- [Assignment] Everything in the listing below must be duplicated exactly.

- [Provided material]
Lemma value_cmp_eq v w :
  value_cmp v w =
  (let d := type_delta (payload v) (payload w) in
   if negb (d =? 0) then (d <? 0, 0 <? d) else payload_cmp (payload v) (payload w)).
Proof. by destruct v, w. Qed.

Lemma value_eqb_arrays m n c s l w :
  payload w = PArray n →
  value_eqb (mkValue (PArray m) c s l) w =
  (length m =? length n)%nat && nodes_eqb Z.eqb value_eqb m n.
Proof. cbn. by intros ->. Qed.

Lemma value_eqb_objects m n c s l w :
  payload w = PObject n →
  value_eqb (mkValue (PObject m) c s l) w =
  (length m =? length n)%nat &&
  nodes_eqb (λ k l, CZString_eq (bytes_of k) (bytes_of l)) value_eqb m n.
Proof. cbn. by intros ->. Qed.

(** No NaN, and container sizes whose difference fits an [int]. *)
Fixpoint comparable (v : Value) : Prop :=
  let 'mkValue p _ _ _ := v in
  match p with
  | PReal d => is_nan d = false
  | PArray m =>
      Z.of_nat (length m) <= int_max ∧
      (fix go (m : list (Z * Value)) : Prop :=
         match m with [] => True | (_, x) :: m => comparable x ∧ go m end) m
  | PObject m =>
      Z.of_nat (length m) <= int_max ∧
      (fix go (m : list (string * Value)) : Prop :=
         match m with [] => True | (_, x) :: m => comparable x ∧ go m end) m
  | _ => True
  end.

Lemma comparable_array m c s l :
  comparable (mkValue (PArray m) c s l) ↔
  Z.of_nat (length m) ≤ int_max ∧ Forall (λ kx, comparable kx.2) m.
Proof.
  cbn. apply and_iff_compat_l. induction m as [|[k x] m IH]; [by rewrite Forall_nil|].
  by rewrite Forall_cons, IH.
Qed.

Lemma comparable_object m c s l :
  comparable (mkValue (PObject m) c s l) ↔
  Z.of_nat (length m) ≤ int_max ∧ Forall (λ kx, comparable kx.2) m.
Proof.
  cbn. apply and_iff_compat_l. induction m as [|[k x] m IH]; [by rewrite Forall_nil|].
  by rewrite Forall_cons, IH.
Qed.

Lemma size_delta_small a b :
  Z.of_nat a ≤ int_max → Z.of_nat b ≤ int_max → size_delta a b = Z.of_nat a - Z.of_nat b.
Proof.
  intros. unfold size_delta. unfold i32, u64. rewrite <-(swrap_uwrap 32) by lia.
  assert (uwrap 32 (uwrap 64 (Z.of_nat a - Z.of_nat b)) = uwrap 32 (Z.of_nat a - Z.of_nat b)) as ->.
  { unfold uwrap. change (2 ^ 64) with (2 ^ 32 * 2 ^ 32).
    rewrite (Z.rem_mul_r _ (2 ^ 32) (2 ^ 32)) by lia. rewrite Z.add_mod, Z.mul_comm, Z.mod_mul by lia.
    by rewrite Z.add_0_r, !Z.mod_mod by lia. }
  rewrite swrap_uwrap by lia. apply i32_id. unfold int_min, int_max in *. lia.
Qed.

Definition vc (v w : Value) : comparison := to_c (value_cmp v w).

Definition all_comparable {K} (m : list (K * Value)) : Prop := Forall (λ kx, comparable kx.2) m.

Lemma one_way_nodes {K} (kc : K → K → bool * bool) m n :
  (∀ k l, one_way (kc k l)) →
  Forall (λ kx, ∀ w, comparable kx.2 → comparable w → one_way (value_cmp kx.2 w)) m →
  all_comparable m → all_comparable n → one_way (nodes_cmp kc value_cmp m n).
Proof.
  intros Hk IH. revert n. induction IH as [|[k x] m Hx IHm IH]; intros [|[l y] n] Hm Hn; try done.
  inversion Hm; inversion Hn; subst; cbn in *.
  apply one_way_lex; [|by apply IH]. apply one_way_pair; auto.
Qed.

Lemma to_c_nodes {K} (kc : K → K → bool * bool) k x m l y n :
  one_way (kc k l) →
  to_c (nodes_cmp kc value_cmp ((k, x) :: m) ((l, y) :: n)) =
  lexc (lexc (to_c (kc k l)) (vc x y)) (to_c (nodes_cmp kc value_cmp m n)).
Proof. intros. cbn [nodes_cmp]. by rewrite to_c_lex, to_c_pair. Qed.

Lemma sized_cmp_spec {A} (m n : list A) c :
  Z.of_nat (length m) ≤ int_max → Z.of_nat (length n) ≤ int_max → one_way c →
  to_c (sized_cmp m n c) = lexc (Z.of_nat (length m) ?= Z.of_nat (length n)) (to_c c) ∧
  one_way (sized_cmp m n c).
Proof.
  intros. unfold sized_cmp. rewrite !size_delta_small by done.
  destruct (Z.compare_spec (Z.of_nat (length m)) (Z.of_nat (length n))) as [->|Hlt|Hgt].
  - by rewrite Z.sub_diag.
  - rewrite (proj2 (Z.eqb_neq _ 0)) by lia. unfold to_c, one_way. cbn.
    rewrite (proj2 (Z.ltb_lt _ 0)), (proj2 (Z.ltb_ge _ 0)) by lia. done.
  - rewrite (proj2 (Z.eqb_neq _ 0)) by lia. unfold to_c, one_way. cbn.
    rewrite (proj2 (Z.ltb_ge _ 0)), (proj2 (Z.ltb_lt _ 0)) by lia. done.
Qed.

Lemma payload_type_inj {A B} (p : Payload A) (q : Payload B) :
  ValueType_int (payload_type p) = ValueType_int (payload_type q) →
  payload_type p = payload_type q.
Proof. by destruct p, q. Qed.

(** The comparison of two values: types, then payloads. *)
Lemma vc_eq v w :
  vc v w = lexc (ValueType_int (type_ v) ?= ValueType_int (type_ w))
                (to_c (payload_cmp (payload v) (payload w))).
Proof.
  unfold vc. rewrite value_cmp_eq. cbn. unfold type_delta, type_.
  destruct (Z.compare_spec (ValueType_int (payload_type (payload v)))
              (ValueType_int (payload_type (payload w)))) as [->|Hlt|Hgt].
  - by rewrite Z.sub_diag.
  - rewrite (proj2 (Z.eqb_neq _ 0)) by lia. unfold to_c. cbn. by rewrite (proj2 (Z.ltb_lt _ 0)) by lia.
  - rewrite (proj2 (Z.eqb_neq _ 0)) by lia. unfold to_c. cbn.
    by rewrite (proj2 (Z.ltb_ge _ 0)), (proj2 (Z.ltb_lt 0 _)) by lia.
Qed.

- [Finished task]
Lemma value_cmp_eq v w :
  value_cmp v w =
  (let d := type_delta (payload v) (payload w) in
   if negb (d =? 0) then (d <? 0, 0 <? d) else payload_cmp (payload v) (payload w)).
Proof. by destruct v, w. Qed.

Lemma value_eqb_arrays m n c s l w :
  payload w = PArray n →
  value_eqb (mkValue (PArray m) c s l) w =
  (length m =? length n)%nat && nodes_eqb Z.eqb value_eqb m n.
Proof. cbn. by intros ->. Qed.

Lemma value_eqb_objects m n c s l w :
  payload w = PObject n →
  value_eqb (mkValue (PObject m) c s l) w =
  (length m =? length n)%nat &&
  nodes_eqb (λ k l, CZString_eq (bytes_of k) (bytes_of l)) value_eqb m n.
Proof. cbn. by intros ->. Qed.

(** No NaN, and container sizes whose difference fits an [int]. *)
Fixpoint comparable (v : Value) : Prop :=
  let 'mkValue p _ _ _ := v in
  match p with
  | PReal d => is_nan d = false
  | PArray m =>
      Z.of_nat (length m) <= int_max ∧
      (fix go (m : list (Z * Value)) : Prop :=
         match m with [] => True | (_, x) :: m => comparable x ∧ go m end) m
  | PObject m =>
      Z.of_nat (length m) <= int_max ∧
      (fix go (m : list (string * Value)) : Prop :=
         match m with [] => True | (_, x) :: m => comparable x ∧ go m end) m
  | _ => True
  end.

Lemma comparable_array m c s l :
  comparable (mkValue (PArray m) c s l) ↔
  Z.of_nat (length m) ≤ int_max ∧ Forall (λ kx, comparable kx.2) m.
Proof.
  cbn. apply and_iff_compat_l. induction m as [|[k x] m IH]; [by rewrite Forall_nil|].
  by rewrite Forall_cons, IH.
Qed.

Lemma comparable_object m c s l :
  comparable (mkValue (PObject m) c s l) ↔
  Z.of_nat (length m) ≤ int_max ∧ Forall (λ kx, comparable kx.2) m.
Proof.
  cbn. apply and_iff_compat_l. induction m as [|[k x] m IH]; [by rewrite Forall_nil|].
  by rewrite Forall_cons, IH.
Qed.

Lemma size_delta_small a b :
  Z.of_nat a ≤ int_max → Z.of_nat b ≤ int_max → size_delta a b = Z.of_nat a - Z.of_nat b.
Proof.
  intros. unfold size_delta. unfold i32, u64. rewrite <-(swrap_uwrap 32) by lia.
  assert (uwrap 32 (uwrap 64 (Z.of_nat a - Z.of_nat b)) = uwrap 32 (Z.of_nat a - Z.of_nat b)) as ->.
  { unfold uwrap. change (2 ^ 64) with (2 ^ 32 * 2 ^ 32).
    rewrite (Z.rem_mul_r _ (2 ^ 32) (2 ^ 32)) by lia. rewrite Z.add_mod, Z.mul_comm, Z.mod_mul by lia.
    by rewrite Z.add_0_r, !Z.mod_mod by lia. }
  rewrite swrap_uwrap by lia. apply i32_id. unfold int_min, int_max in *. lia.
Qed.

Definition vc (v w : Value) : comparison := to_c (value_cmp v w).

Definition all_comparable {K} (m : list (K * Value)) : Prop := Forall (λ kx, comparable kx.2) m.

Lemma one_way_nodes {K} (kc : K → K → bool * bool) m n :
  (∀ k l, one_way (kc k l)) →
  Forall (λ kx, ∀ w, comparable kx.2 → comparable w → one_way (value_cmp kx.2 w)) m →
  all_comparable m → all_comparable n → one_way (nodes_cmp kc value_cmp m n).
Proof.
  intros Hk IH. revert n. induction IH as [|[k x] m Hx IHm IH]; intros [|[l y] n] Hm Hn; try done.
  inversion Hm; inversion Hn; subst; cbn in *.
  apply one_way_lex; [|by apply IH]. apply one_way_pair; auto.
Qed.

Lemma to_c_nodes {K} (kc : K → K → bool * bool) k x m l y n :
  one_way (kc k l) →
  to_c (nodes_cmp kc value_cmp ((k, x) :: m) ((l, y) :: n)) =
  lexc (lexc (to_c (kc k l)) (vc x y)) (to_c (nodes_cmp kc value_cmp m n)).
Proof. intros. cbn [nodes_cmp]. by rewrite to_c_lex, to_c_pair. Qed.

Lemma sized_cmp_spec {A} (m n : list A) c :
  Z.of_nat (length m) ≤ int_max → Z.of_nat (length n) ≤ int_max → one_way c →
  to_c (sized_cmp m n c) = lexc (Z.of_nat (length m) ?= Z.of_nat (length n)) (to_c c) ∧
  one_way (sized_cmp m n c).
Proof.
  intros. unfold sized_cmp. rewrite !size_delta_small by done.
  destruct (Z.compare_spec (Z.of_nat (length m)) (Z.of_nat (length n))) as [->|Hlt|Hgt].
  - by rewrite Z.sub_diag.
  - rewrite (proj2 (Z.eqb_neq _ 0)) by lia. unfold to_c, one_way. cbn.
    rewrite (proj2 (Z.ltb_lt _ 0)), (proj2 (Z.ltb_ge _ 0)) by lia. done.
  - rewrite (proj2 (Z.eqb_neq _ 0)) by lia. unfold to_c, one_way. cbn.
    rewrite (proj2 (Z.ltb_ge _ 0)), (proj2 (Z.ltb_lt _ 0)) by lia. done.
Qed.

Lemma payload_type_inj {A B} (p : Payload A) (q : Payload B) :
  ValueType_int (payload_type p) = ValueType_int (payload_type q) →
  payload_type p = payload_type q.
Proof. by destruct p, q. Qed.

(** The comparison of two values: types, then payloads. *)
Lemma vc_eq v w :
  vc v w = lexc (ValueType_int (type_ v) ?= ValueType_int (type_ w))
                (to_c (payload_cmp (payload v) (payload w))).
Proof.
  unfold vc. rewrite value_cmp_eq. cbn. unfold type_delta, type_.
  destruct (Z.compare_spec (ValueType_int (payload_type (payload v)))
              (ValueType_int (payload_type (payload w)))) as [->|Hlt|Hgt].
  - by rewrite Z.sub_diag.
  - rewrite (proj2 (Z.eqb_neq _ 0)) by lia. unfold to_c. cbn. by rewrite (proj2 (Z.ltb_lt _ 0)) by lia.
  - rewrite (proj2 (Z.eqb_neq _ 0)) by lia. unfold to_c. cbn.
    by rewrite (proj2 (Z.ltb_ge _ 0)), (proj2 (Z.ltb_lt 0 _)) by lia.
Qed.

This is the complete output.